Problem to solve:
Below are the entries; give again exactly the lines from the one mentioning "let overshoot := point_sub" through the one mentioning "Definition rope_clip_point_utf16 (r", inclusive.

Records to process:
Definition rope_unclipped_point_utf16_to_point (r : Rope) (point : PointUtf16) : option Point :=
  if point_leb (lines_utf16 (rope_summary r)) point then Some (s_lines (rope_summary r))
  else
    let '(start, item) := find (dimensions point_utf16_dim point_dim) (points_cmp point) Cursor.Left r in
    let overshoot := point_sub point start.1 in
    p ← match item with Some chunk => unclipped_point_utf16_to_point MAX_BASE chunk overshoot | None => Some point_zero end;
    Some (point_add start.2 p).

(** ** Clipping *)

Definition rope_clip_offset_utf16 (r : Rope) (offset : nat) (bias : Bias) : option nat :=
  let '(start, item) := find offset_utf16_dim (λ d, Nat.compare offset d) Cursor.Right r in
  match item with
  | Some chunk => overshoot ← checked_sub offset start; o ← clip_offset_utf16 MAX_BASE chunk overshoot bias; Some (start + o)
  | None => Some (s_len_utf16 (rope_summary r))
  end.

Definition rope_clip_point (is_grapheme_boundary : Text → nat → bool) (r : Rope) (point : Point) (bias : Bias) : option Point :=
  let '(start, item) := find point_dim (point_cmp point) Cursor.Right r in
  match item with
  | Some chunk => p ← clip_point MAX_BASE is_grapheme_boundary chunk (point_sub point start) bias; Some (point_add start p)
  | None => Some (s_lines (rope_summary r))
  end.

Definition rope_clip_point_utf16 (r : Rope) (point : PointUtf16) (bias : Bias) : option PointUtf16 :=
  let '(start, item) := find point_utf16_dim (point_cmp point) Cursor.Right r in
  match item with
  | Some chunk => p ← clip_point_utf16 MAX_BASE chunk (point_sub point start) bias; Some (point_add start p)
  | None => Some (lines_utf16 (rope_summary r))
  end.

Definition line_len (is_grapheme_boundary : Text → nat → bool) (r : Rope) (row : N) : option N :=
  column <$> rope_clip_point is_grapheme_boundary r (mkPoint row u32_max) Cursor.Left.

Definition slice_rows (r : Rope) (s e : N) : option Rope :=
  s ← rope_point_to_offset r (mkPoint s 0); e ← rope_point_to_offset r (mkPoint e 0); rope_slice r s e.
End rope.
#[global] Arguments mkDim {D}.
#[global] Arguments dim_zero {D}.
#[global] Arguments dim_add {D}.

Finished task:
    let overshoot := point_sub point start.1 in
    p ← match item with Some chunk => unclipped_point_utf16_to_point MAX_BASE chunk overshoot | None => Some point_zero end;
    Some (point_add start.2 p).

(** ** Clipping *)

Definition rope_clip_offset_utf16 (r : Rope) (offset : nat) (bias : Bias) : option nat :=
  let '(start, item) := find offset_utf16_dim (λ d, Nat.compare offset d) Cursor.Right r in
  match item with
  | Some chunk => overshoot ← checked_sub offset start; o ← clip_offset_utf16 MAX_BASE chunk overshoot bias; Some (start + o)
  | None => Some (s_len_utf16 (rope_summary r))
  end.

Definition rope_clip_point (is_grapheme_boundary : Text → nat → bool) (r : Rope) (point : Point) (bias : Bias) : option Point :=
  let '(start, item) := find point_dim (point_cmp point) Cursor.Right r in
  match item with
  | Some chunk => p ← clip_point MAX_BASE is_grapheme_boundary chunk (point_sub point start) bias; Some (point_add start p)
  | None => Some (s_lines (rope_summary r))
  end.

Definition rope_clip_point_utf16 (r : Rope) (point : PointUtf16) (bias : Bias) : option PointUtf16 :=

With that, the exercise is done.